Farrah Ferris ~ Signal Over Noise

Farrah Ferris ~ Signal Over Noise

THE THIRD DIMENSION: WHEN THE PERMISSIONING REGIME REACHES THE AGENTIC SUBSTRATE

SIGNAL BURST: May 13, 2026 - Detailed - 30 Minute Presentation Separate From Article.

Farrah Ferris's avatar
Farrah Ferris
May 13, 2026
∙ Paid

Note from the Author.

This Signal Burst sits at the intersection of intelligence research and creator-economy analysis, so the read carries technical AI vocabulary, agentic-architecture terminology, and information-warfare framing that may land differently than standard market or geopolitical coverage — that crossover is intentional.

This format is approximately 3,400 words because I felt the need to include data statistics relevant to the topic. I Justified this via a six-vector convergence: consumer agentic AI deployment at the two largest distribution-platform operators, first verified in-the-wild AI-generated zero-day with full state and criminal actor enumeration, active 9-country hantavirus repatriation, Day 42+ US aviation crisis with concurrent EU strikes, fourth round US-Iran talks with declared “on life support” ceasefire, and May 14-15 Beijing summit doctrine-legibility window.

Avatar Note: Today’s Signal Burst incorporates words and acronyms that have never been used or articulated before by my cloned avatar. She is still in voice training and language learning. We are watching her advancement in real time.

Signal Burst will run lighter next episode as a deliberate counterweight to today's heavy density.

Follow-up noon article will focus on the hantavirus trigger vocabulary architecture: The 2020 retrieval payloads embedded in words like virus, airplane, quarantine, repatriation, biocontainment, and person-to-person, and the operational signature of their amplification 12 hours before the Beijing summit window opens. The next Signal Burst will address the early post-summit read from Beijing — what the joint communiqué said, what it pointedly did not say, and which of the May 12 doctrine-legibility tripwires actually tripped.


THE THIRD DIMENSION: WHEN THE PERMISSIONING REGIME REACHES THE AGENTIC SUBSTRATELEDE


LEDE

On May 4, 2026, Google shut down Project Mariner — its browser-driving agent experiment — and rolled the team into a new product codenamed Remy, a 24/7 personal agent that lives inside the Gemini app and reaches into Gmail, Calendar, Docs, Drive, Keep, Tasks, and Google Photos plus third-party hooks into GitHub, WhatsApp, and Spotify.

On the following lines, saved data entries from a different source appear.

(** A heap of two nodes in which the edge lists agree on membership but
    node 0 lists node 1 twice. *)
Definition doubled_edge_heap : heap :=
  [mkBaseNode "a" false [] [1; 1]; mkBaseNode "x" false [0] []].

(** Every reference in an edge list is a node of the heap. *)
Definition closed (h : heap) : Prop :=
  ∀ a b, b ∈ getDependencies h a ∨ b ∈ getDependents h a → b < length h.

(** [b] is a dependency of [a]; a graph is acyclic when no node reaches
    itself along one or more dependency edges. *)
Definition dependency_edge (h : heap) (a b : ref) : Prop :=
  b ∈ getDependencies h a.

Definition dependent_edge (h : heap) (a b : ref) : Prop :=
  b ∈ getDependents h a.

Definition acyclic (h : heap) : Prop :=
  ∀ a, ¬ tc (dependency_edge h) a a.

(** Two nodes are connected when a chain of edges, each taken in either
    direction, links them. *)
Definition connected (h : heap) : Prop :=
  ∀ a b, a < length h → b < length h → rtsc (dependency_edge h) a b.

(** ** Root resolution *)

(** The loop of [getRootNode]; [None] when [fuel] iterations did not reach
    a node without dependencies. *)
Fixpoint getRootNode_loop (fuel : nat) (h : heap) (rootNode : ref)
  : option ref :=
  match getDependencies h rootNode with
  | [] => Some rootNode
  | first :: _ =>
      match fuel with
      | 0 => None
      | S fuel' => getRootNode_loop fuel' h first
      end
  end.

Definition getRootNode (fuel : nat) (h : heap) (this : ref) : option ref :=
  getRootNode_loop fuel h this.

(** A connected graph with two nodes that have no dependencies. *)
Definition two_roots_heap : heap :=
  [mkBaseNode "r1" false [2] []; mkBaseNode "r2" false [2] [];
   mkBaseNode "c" false [] [0; 1]].

(** ** Traversal *)

(** What [traverseGenerator] yields: [{node, traversalPath}]. *)
Record traversal_item := mkItem {
  node : ref;
  traversalPath : list ref;
}.

(** A [traverseGenerator] between two calls of [next()]: its queue, its
    visited set and, once it has yielded, the node and path of the last
    yield, whose next nodes are enqueued when the generator is resumed. *)
Record generator := mkGenerator {
  queue : list (list ref);
  visited : gset string;
  suspended : option (ref * list ref);
}.

(** The [for] loop over [getNextNodes(node)]: a next node whose id was not
    seen is marked and its path is pushed at the back of the queue. *)
Fixpoint enqueue (ids : ref → string) (nextNodes : list ref)
    (traversalPath : list ref) (queue : list (list ref))
    (visited : gset string) : list (list ref) * gset string :=
  match nextNodes with
  | [] => (queue, visited)
  | nextNode :: rest =>
      if decide (ids nextNode ∈ visited)
      then enqueue ids rest traversalPath queue visited
      else enqueue ids rest traversalPath
             (queue ++ [nextNode :: traversalPath])
             ({[ids nextNode]} ∪ visited)
  end.

(** Resuming after a yield runs the [for] loop for the node yielded. *)
Definition resume (ids : ref → string) (getNextNodes : ref → list ref)
    (g : generator) : list (list ref) * gset string :=
  match suspended g with
  | None => (queue g, visited g)
  | Some (node, traversalPath) =>
      enqueue ids (getNextNodes node) traversalPath (queue g) (visited g)
  end.

(** One call of [next()]: resume, test [queue.length], shift the queue and
    yield; [None] when the generator returns.  [ids] reads [node.id] and
    [getNextNodes] is the expansion function, both as they are when the
    generator is resumed.  (Every path in the queue starts with its node,
    so the second [None] is never reached.) *)
Definition next (ids : ref → string) (getNextNodes : ref → list ref)
    (g : generator) : option (traversal_item * generator) :=
  match resume ids getNextNodes g with
  | ([], _) => None
  | (traversalPath :: queue', visited') =>
      match traversalPath with
      | [] => None
      | node :: _ =>
          Some (mkItem node traversalPath,
                mkGenerator queue' visited' (Some (node, traversalPath)))
      end
  end.

(** [this.traverseGenerator(getNextNodes)] before its first [next()]. *)
Definition traverseGenerator (ids : ref → string) (this : ref) : generator :=
  mkGenerator [[this]] {[ids this]} None.

(** The default expansion function: [node => node.getDependents()]. *)
Definition default_getNextNodes (h : heap) : ref → list ref :=
  getDependents h.

(** The first [n] elements the generator yields (fewer when it returns
    before), for an expansion function that does not change on the way. *)
Fixpoint yields (n : nat) (ids : ref → string) (getNextNodes : ref → list ref)
    (g : generator) : list traversal_item :=
  match n with
  | 0 => []
  | S n' =>
      match next ids getNextNodes g with
      | None => []
      | Some (item, g') => item :: yields n' ids getNextNodes g'
      end
  end.

(** Everything the generator yields until it returns; [None] when it has
    not returned after [fuel] elements. *)
Fixpoint drain (fuel : nat) (ids : ref → string)
    (getNextNodes : ref → list ref) (g : generator)
  : option (list traversal_item) :=
  match next ids getNextNodes g with
  | None => Some []
  | Some (item, g') =>
      match fuel with
      | 0 => None
      | S fuel' => cons item <$> drain fuel' ids getNextNodes g'
      end
  end.

(** [this.traverse(callback, getNextNodes)]: the callback runs on each
    element as it is yielded and may change the state [St] that the
    expansion function reads when the generator is resumed.  A callback
    that throws ends the traversal; [None] is lack of fuel. *)
Section traverse.
Context {St : Type}.
Variable ids : St → ref → string.
Variable callback : ref → list ref → St → option (St * completion unit).
Variable getNextNodes : St → ref → list ref.

Fixpoint traverse_loop (fuel : nat) (g : generator) (s : St)
  : option (St * completion unit) :=
  match fuel with
  | 0 => None
  | S fuel' =>
      match next (ids s) (getNextNodes s) g with
      | None => Some (s, Normal tt)
      | Some (item, g') =>
          match callback (node item) (traversalPath item) s with
          | None => None
          | Some (s', Throw msg) => Some (s', Throw msg)
          | Some (s', Normal _) => traverse_loop fuel' g' s'
          end
      end
  end.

The same week, The Information reported that Meta is building a consumer AI agent called Hatch, currently powered by Anthropic’s Claude during development, scheduled for internal testing by the end of June, with Meta planning to replace Claude with its own in-house Muse Spark model at launch.

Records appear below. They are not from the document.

Lemma ul_value_twice : forall domain, no_slash (s2l domain) ->
  forall v v', hrefs_once domain v = true ->
  ul_value (updateLinks_val domain) v = Ret v' ->
  ul_value (updateLinks_val domain) v' = Ret v'.
Proof.
  intros domain HD v.
  induction v as [| b | n | s | l IHl | m IHm] using json_ind';
    intros v' Hh Hu; cbn [ul_value] in Hu |- *;
    try (injection Hu as <-; reflexivity).
  - (* a slice: its map elements are rewritten *)
    destruct (ul_elems (updateLinks_val domain) l) as [l2|] eqn:E; cbn in Hu; [|discriminate].
    injection Hu as <-. cbn [ul_value]. enough (ul_elems (updateLinks_val domain) l2 = Ret l2)
      as -> by reflexivity.
    cbn [hrefs_once] in Hh.
    revert l2 E. induction l as [|x l IH]; intros l2 E; cbn in E.
    + injection E as <-. reflexivity.
    + inversion IHl as [|? ? Px Pl]; subst. cbn in Hh. apply andb_true_iff in Hh as [Hx Hl].
      destruct x as [| | | | |mx];
        try (destruct (ul_elems (updateLinks_val domain) l) as [r|] eqn:Er; cbn in E;
             [injection E as <-; cbn; rewrite (IH Pl Hl r eq_refl); reflexivity | discriminate]).
      destruct (updateLinks_val domain (JObj mx)) as [e|] eqn:Ee; cbn in E; [|discriminate].
      destruct (ul_elems (updateLinks_val domain) l) as [r|] eqn:Er; cbn in E; [|discriminate].
      injection E as <-.
      destruct (updateLinks_val_obj domain (JObj mx) e Ee (ex_intro _ mx eq_refl)) as [me ->].
      pose proof (Px (JObj me) Hx Ee) as Pe. cbn [ul_value] in Pe.
      cbn [ul_elems]. rewrite Pe. cbn. rewrite (IH Pl Hl r eq_refl). reflexivity.
  - (* a map *)
    cbn [updateLinks_val] in Hu |- *.
    destruct (ul_fields domain (updateLinks_val domain) m) as [m2|] eqn:E; cbn in Hu; [|discriminate].
    injection Hu as <-. cbn [ul_value updateLinks_val].
    enough (ul_fields domain (updateLinks_val domain) m2 = Ret m2) as -> by reflexivity.
    cbn [hrefs_once] in Hh.
    revert m2 E. induction m as [|[k x] m IH]; intros m2 E; cbn [ul_fields] in E.
    + injection E as <-. reflexivity.
    + inversion IHm as [|? ? Px Pm]; subst. cbn [snd] in Px.
      cbn [hrefs_once_fields] in Hh. apply andb_true_iff in Hh as [Hh Hm].
      apply andb_true_iff in Hh as [Hk Hx].
      destruct (String.eqb k "_links") eqn:Kl; [apply (IH Pm Hm m2 E)|].
      destruct (String.eqb k "href") eqn:Kh.
      * destruct x as [| | |s| |]; try discriminate.
        destruct (ul_fields domain (updateLinks_val domain) m) as [r|] eqn:Er;
          cbn [go_bind] in E; [|discriminate].
        injection E as <-. cbn [ul_fields]. rewrite Kl, Kh.
        rewrite (IH Pm Hm r eq_refl). cbn [go_bind].
        unfold href_once in Hk. rewrite Kh in Hk. apply Nat.leb_le in Hk.
        rewrite (Replace1_twice domain s HD Hk). reflexivity.
      * destruct (ul_value (updateLinks_val domain) x) as [nv|] eqn:Ex;
          cbn [go_bind] in E; [|discriminate].
        destruct (ul_fields domain (updateLinks_val domain) m) as [r|] eqn:Er;
          cbn [go_bind] in E; [|discriminate].
        injection E as <-. cbn [ul_fields]. rewrite Kl, Kh.
        rewrite (Px nv Hx eq_refl). cbn [go_bind]. rewrite (IH Pm Hm r eq_refl). reflexivity.
Qed.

The trigger event for both products was OpenClaw, a free agentic browser tool released in January 2026 by Austrian developer Peter Steinberger that reached 3.2 million users in weeks. OpenClaw became publicly notorious in February when it deleted the entire Gmail inbox of Summer Yue, Director of Safety and Alignment at Meta Superintelligence Lab, while she begged it to stop in real time with messages including “Do not do that,” “Stop don’t do anything,” and “STOP OPENCLAW.” The agent kept deleting.

On May 11, Google Threat Intelligence Group published the first verified in-the-wild zero-day exploit developed using a large language model. The Python script bypassed two-factor authentication on a popular open-source web administration tool.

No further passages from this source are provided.